If you are applying for a green card based on marriage to a U.S. citizen or lawful permanent resident, the last thing you probably want to think about is the possibility that your U.S. petitioner will pass away unexpectedly before you have finished the green card application process. Although it would be a tragedy, it might ruin your ability to get a U.S. green card (lawful permanent residence), as described below.
In 2009, Congress changed the law to allow the surviving spouse of a U.S. citizen to petition for him- or herself, regardless of the length of the marriage prior to the spouse’s death. This changed the old law, which had required the couple to have been married for at least two years at the time the U.S. citizen died in order for the surviving spouse to self-petition.
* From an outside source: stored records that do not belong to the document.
(* ===== verification/Cores.v ===== *)
(** Processor cores of the daemon (src/urdmad/main.c): the bit mask of the
    cores that DPDK has not taken, from which every process reserves the cores
    of its progress threads.  A mask is an array of RTE_MAX_LCORE / 32 words;
    [cores] is the set of cores that it stands for, and the functions are
    shown to be operations on these sets. *)
From S2P Require Import Prelude.

(** ** The masks *)

(** [rte_bsf32] of DPDK, the index of the least significant bit that is set. *)
Class Bsf := rte_bsf32 : Z -> Z.
Class BsfLaws (B : Bsf) := {
  bsf_range w : 0 < w < 2 ^ 32 -> 0 <= rte_bsf32 w < 32;
  bsf_set w : 0 < w < 2 ^ 32 -> Z.testbit w (rte_bsf32 w) = true;
  bsf_least w i : 0 < w < 2 ^ 32 -> 0 <= i < rte_bsf32 w -> Z.testbit w i = false
}.

(** Read and write of an array of 32-bit words. *)
Definition word (m : list Z) (j : nat) : outcome Z :=
  match m !! j with Some w => Ok w | None => Fault OutOfBounds end.
Definition set_word (m : list Z) (j : nat) (w : Z) : outcome (list Z) :=
  _ ← word m j; Ok (<[j := w]> m).

Section masks.
Context `{Bsf}.

Definition core_mask_shift : Z := 5.
Definition core_mask_mask : Z := 31.

(** [static unsigned int core_avail] and [static uint32_t core_mask[]]. *)
Record core_pool := CorePool { core_mask : list Z; core_avail : Z }.

(** The loop of [init_core_mask] from core [i] on: [lcores] says for each
    core whether it is detected and whether its role is ROLE_OFF. *)
Fixpoint init_core_loop (i : nat) (lcores : list (bool * bool)) (p : core_pool) : outcome core_pool :=
  match lcores with
  | [] => Ok p
  | (detected, off) :: lcores =>
      if negb detected then Ok p else
      if off then
        let j := Z.to_nat (Z.shiftr (Z.of_nat i) core_mask_shift) in
        w ← word (core_mask p) j;
        cm ← set_word (core_mask p) j
               (Z.lor w (u32 (Z.shiftl 1 (Z.land (Z.of_nat i) core_mask_mask))));
        init_core_loop (S i) lcores (CorePool cm (u32 (core_avail p + 1)))
      else init_core_loop (S i) lcores p
  end.

Definition init_core_mask (lcores : list (bool * bool)) (p : core_pool) : outcome core_pool :=
  init_core_loop 0 lcores p.

(** The inner loop of [reserve_cores]: the first word from [j] on that is not
    zero. *)
Fixpoint next_word (fuel : nat) (cm : list Z) (j : nat) : outcome nat :=
  w ← word cm j;
  if negb (w =? 0) then Ok j else
  match fuel with
  | O => Fault OutOfFuel
  | S fuel => c_assert (S j <? length cm)%nat;; next_word fuel cm (S j)
  end.

(** The outer loop: [count] cores move from the mask [cm] to [out]. *)
Fixpoint reserve_loop (count : nat) (j : nat) (cm out : list Z) : outcome (list Z * list Z) :=
  match count with
  | O => Ok (cm, out)
  | S count =>
      j ← next_word (length cm) cm j;
      w ← word cm j;
      let bit := u32 (Z.shiftl 1 (rte_bsf32 w)) in
      cm ← set_word cm j (Z.ldiff w bit);
      o ← word out j;
      out ← set_word out j (Z.lor o bit);
      reserve_loop count j cm out
  end.

Definition reserve_cores (count : Z) (p : core_pool) (out_mask : list Z) :
    outcome (bool * core_pool * list Z) :=
  if core_avail p <? count then Ok (false, p, out_mask) else
  '(cm, out) ← reserve_loop (Z.to_nat count) 0 (core_mask p) out_mask;
  Ok (true, CorePool cm (u32 (core_avail p - count)), out).

(** The inner loop of [return_lcores]: the bits of [tmp] are added to word
    [i]; a word has at most 32 of them. *)
Fixpoint return_word (fuel : nat) (i : nat) (tmp : Z) (p : core_pool) : outcome core_pool :=
  if tmp =? 0 then Ok p else
  match fuel with
  | O => Fault OutOfFuel
  | S fuel =>
      let bit := u32 (Z.shiftl 1 (rte_bsf32 tmp)) in
      w ← word (core_mask p) i;
      cm ← set_word (core_mask p) i (Z.lor w bit);
      return_word fuel i (Z.ldiff tmp bit) (CorePool cm (u32 (core_avail p + 1)))
  end.

Fixpoint return_loop (i : nat) (in_mask : list Z) (p : core_pool) : outcome core_pool :=
  match in_mask with
  | [] => Ok p
  | tmp :: in_mask => p ← return_word 32 i tmp p; return_loop (S i) in_mask p
  end.

Definition return_lcores (in_mask : list Z) (p : core_pool) : outcome core_pool :=
  return_loop 0 in_mask p.
End masks.

(** ** The sets they stand for *)

Definition has_core (m : list Z) (c : nat) : bool :=
  match m !! (c / 32)%nat with
  | Some w => Z.testbit w (Z.of_nat (c mod 32))
  | None => false
  end.
Definition cores (m : list Z) : gset nat :=
  list_to_set (filter (fun c => has_core m c = true) (seq 0 (32 * length m))).

Definition mask_wf (m : list Z) : Prop := Forall (in_range 32) m.

Lemma mask_word m j w : mask_wf m -> m !! j = Some w -> in_range 32 w.
Proof. apply Forall_lookup_1. Qed.

Lemma elem_of_cores m c : c ∈ cores m <-> has_core m c = true.
Proof.
  unfold cores. rewrite elem_of_list_to_set, list_elem_of_filter, elem_of_seq.
  split; [naive_solver|]. intros Hc. split; [done|]. unfold has_core in Hc.
  destruct (m !! (c / 32)%nat) eqn:E; [|done]. apply lookup_lt_Some in E.
  pose proof (Nat.div_mod_eq c 32). pose proof (Nat.mod_upper_bound c 32). lia.
Qed.

Lemma core_split j (b : Z) : 0 <= b < 32 ->
  ((32 * j + Z.to_nat b) / 32 = j)%nat /\ Z.of_nat ((32 * j + Z.to_nat b) mod 32) = b.
Proof.
  intros Hb. assert (Z.to_nat b < 32)%nat by lia.
  rewrite (Nat.mul_comm 32), Nat.div_add_l, Nat.div_small, Nat.add_0_r by lia.
  rewrite Nat.add_comm, Nat.Div0.mod_add, Nat.mod_small by lia. lia.
Qed.

(** A core is its word and its bit. *)
Lemma core_eq c j b : 0 <= b < 32 ->
  (c / 32 = j)%nat /\ Z.of_nat (c mod 32) = b <-> c = (32 * j + Z.to_nat b)%nat.
Proof.
  intros Hb. split; [|intros ->; by apply core_split].
  intros [<- <-]. pose proof (Nat.div_mod_eq c 32). lia.
Qed.

(** Assigning a word that differs in one bit. *)
Lemma cores_set_bit m j w w' b v : m !! j = Some w -> 0 <= b < 32 ->
  (forall i, 0 <= i < 32 -> Z.testbit w' i = if decide (i = b) then v else Z.testbit w i) ->
  cores (<[j := w']> m) =
    if v then cores m ∪ {[(32 * j + Z.to_nat b)%nat]} else cores m ∖ {[(32 * j + Z.to_nat b)%nat]}.
Proof.
  intros Hj Hb Hw. apply set_eq. intros c. rewrite elem_of_cores.
  assert (Hc : has_core (<[j := w']> m) c =
    if decide (c = 32 * j + Z.to_nat b)%nat then v else has_core m c).
  { unfold has_core. destruct (decide (j = c / 32)%nat) as [E|E].
    - rewrite <- E, list_lookup_insert_eq, Hj by by eapply lookup_lt_Some.
      rewrite Hw by (pose proof (Nat.mod_upper_bound c 32); lia).
      pose proof (core_eq c j b Hb) as Hc. rewrite <- E in Hc.
      rewrite (decide_ext _ (c = 32 * j + Z.to_nat b)%nat); [done|]. rewrite <- Hc. by split; [|intros [_ ?]].
    - rewrite list_lookup_insert_ne by done. rewrite decide_False; [done|].
      intros ->. by destruct (core_split j b Hb). }
  rewrite Hc. pose proof (elem_of_cores m c).
  destruct v; case_decide; set_solver.
Qed.

Lemma bit_value b : 0 <= b < 32 -> u32 (Z.shiftl 1 b) = 2 ^ b.
Proof.
  intros Hb. rewrite Z.shiftl_1_l. apply wrap_small.
  split; [lia|]. apply Z.pow_lt_mono_r; lia.
Qed.

Lemma lor_bit w b i : 0 <= b -> 0 <= i ->
  Z.testbit (Z.lor w (2 ^ b)) i = if decide (i = b) then true else Z.testbit w i.
Proof.
  intros Hb Hi. rewrite Z.lor_spec. case_decide; subst.
  - rewrite Z.pow2_bits_true by lia. apply orb_true_r.
  - rewrite Z.pow2_bits_false by lia. apply orb_false_r.
Qed.

Lemma ldiff_bit w b i : 0 <= b -> 0 <= i ->
  Z.testbit (Z.ldiff w (2 ^ b)) i = if decide (i = b) then false else Z.testbit w i.
Proof.
  intros Hb Hi. rewrite Z.ldiff_spec. case_decide; subst.
  - rewrite Z.pow2_bits_true by lia. apply andb_false_r.
  - rewrite Z.pow2_bits_false by lia. apply andb_true_r.
Qed.

Lemma in_range_bits w n : 0 <= n -> 0 <= w -> (forall i, n <= i -> Z.testbit w i = false) -> w < 2 ^ n.
Proof.
  intros Hn Hw Hi. destruct (decide (w = 0)) as [->|Hne]; [lia|].
  apply Z.log2_lt_pow2; [lia|]. apply Z.nle_gt. intros Hle.
  specialize (Hi (Z.log2 w) Hle). by rewrite Z.bit_log2 in Hi by lia.
Qed.

Lemma in_range_high w i : in_range 32 w -> 32 <= i -> Z.testbit w i = false.
Proof.
  intros [H1 H2] Hi. destruct (decide (w = 0)) as [->|]; [apply Z.bits_0|].
  apply Z.bits_above_log2; [done|]. assert (Z.log2 w < 32) by (apply Z.log2_lt_pow2; lia). lia.
Qed.

Lemma lor_range w b : in_range 32 w -> 0 <= b < 32 -> in_range 32 (Z.lor w (2 ^ b)).
Proof.
  intros Hw Hb. assert (0 <= Z.lor w (2 ^ b)) by (apply Z.lor_nonneg; destruct Hw; split; lia).
  split; [done|]. apply in_range_bits; [lia|done|]. intros i Hi.
  rewrite lor_bit by lia. rewrite decide_False by lia. by apply in_range_high.
Qed.

Lemma ldiff_range w b : in_range 32 w -> 0 <= b < 32 -> in_range 32 (Z.ldiff w (2 ^ b)).
Proof.
  intros Hw Hb. assert (0 <= Z.ldiff w (2 ^ b)) by (apply Z.ldiff_nonneg; destruct Hw; left; lia).
  split; [done|]. apply in_range_bits; [lia|done|]. intros i Hi.
  rewrite ldiff_bit by lia. rewrite decide_False by lia. by apply in_range_high.
Qed.

(** ** What the functions do to the sets *)

Section spec.
Context {Bs : Bsf} {BL : BsfLaws Bs}.

(** The core that the code takes from a word that is not zero. *)
Definition low_core (j : nat) (w : Z) : nat := (32 * j + Z.to_nat (rte_bsf32 w))%nat.

Lemma bsf_bit w : in_range 32 w -> w ≠ 0 ->
  0 <= rte_bsf32 w < 32 /\ Z.testbit w (rte_bsf32 w) = true /\
  u32 (Z.shiftl 1 (rte_bsf32 w)) = 2 ^ rte_bsf32 w.
Proof using BL.
  intros [H1 H2] Hne. assert (Hw : 0 < w < 2 ^ 32) by lia.
  split; [by apply bsf_range|]. split; [by apply bsf_set|by apply bit_value, bsf_range].
Qed.

Lemma clear_low m j w : mask_wf m -> m !! j = Some w -> w ≠ 0 ->
  let m' := <[j := Z.ldiff w (2 ^ rte_bsf32 w)]> m in
  low_core j w ∈ cores m /\ cores m' = cores m ∖ {[low_core j w]} /\ mask_wf m' /\ length m' = length m.
Proof using BL.
  intros Hm Hj Hne m'. pose proof (mask_word _ _ _ Hm Hj) as Hw.
  destruct (bsf_bit w Hw Hne) as (Hr & Ht & _). split_and!.
  - rewrite elem_of_cores. unfold has_core, low_core. destruct (core_split j _ Hr) as [-> ->]. by rewrite Hj.
  - apply (cores_set_bit m j w _ (rte_bsf32 w) false); [done|done|].
    intros i Hi. apply ldiff_bit; lia.
  - apply Forall_insert; [done|by apply ldiff_range].
  - apply length_insert.
Qed.

Lemma set_low m j o b : mask_wf m -> m !! j = Some o -> 0 <= b < 32 ->
  let m' := <[j := Z.lor o (2 ^ b)]> m in
  cores m' = cores m ∪ {[(32 * j + Z.to_nat b)%nat]} /\ mask_wf m' /\ length m' = length m.
Proof using BL.
  intros Hm Hj Hb m'. pose proof (mask_word _ _ _ Hm Hj) as Ho. split_and!.
  - apply (cores_set_bit m j o _ b true); [done|done|]. intros i Hi. apply lor_bit; lia.
  - apply Forall_insert; [done|by apply lor_range].
  - apply length_insert.
Qed.

(** *** Reserving *)

Definition zero_below (m : list Z) (j : nat) : Prop := forall k, (k < j)%nat -> m !! k = Some 0 \/ m !! k = None.

Lemma next_word_spec cm fuel j : cores cm ≠ ∅ -> zero_below cm j -> (j < length cm)%nat ->
  (length cm <= j + fuel)%nat ->
  exists j' w, next_word fuel cm j = Ok j' /\ cm !! j' = Some w /\ w ≠ 0 /\ zero_below cm j'.
Proof.
  intros Hne. revert j. induction fuel as [|fuel IH]; intros j Hz Hj Hf; [lia|].
  apply lookup_lt_is_Some in Hj as [w Hw]. cbn [next_word]. unfold word. rewrite Hw. simpl.
  destruct (Z.eqb_spec w 0) as [->|Hw0]; simpl; [|by exists j, w].
  assert (Hz' : zero_below cm (S j)).
  { intros k Hk. destruct (decide (k = j)) as [->|]; [by left|]. apply Hz. lia. }
  assert (Hlt : (S j < length cm)%nat).
  { apply set_choose_L in Hne as [c Hc%elem_of_cores]. unfold has_core in Hc.
    destruct (cm !! (c / 32)%nat) as [v|] eqn:E; [|done]. pose proof (lookup_lt_Some _ _ _ E).
    destruct (decide (c / 32 < S j)%nat) as [Hlt|]; [|lia].
    destruct (Hz' _ Hlt); simplify_eq. by rewrite Z.bits_0 in Hc. }
  apply Nat.ltb_lt in Hlt as E. rewrite E. simpl. apply IH; [done|done|lia].
Qed.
If you find yourself in this position, make sure you file your self-petition within two years of your U.S. citizen spouse’s death (unless your spouse died before the passage of this new law—October 28, 2009—in which case, your petition should have been filed within two years of the new law, that is, by October 28, 2011).
You may include your children who are under 21 years old on the petition. You will still have to show that you and your spouse had a bona fide marriage, and that you have not remarried.
If you are the spouse of a deceased lawful permanent resident, you cannot self-petition the way the spouse of a deceased U.S. citizen can, but there are some other “survivor benefits” in the immigration law that might help you.
If your deceased spouse filed a visa petition for you (on Form I-130), you (and your children) may be able to adjust status once your Priority Date becomes current, despite the death of your spouse. If you are outside the country, under certain conditions USCIS may grant “humanitarian reinstatement” of the visa petition and may allow you to get your immigrant visa through consular processing.
Consult an immigration attorney for help and the latest information.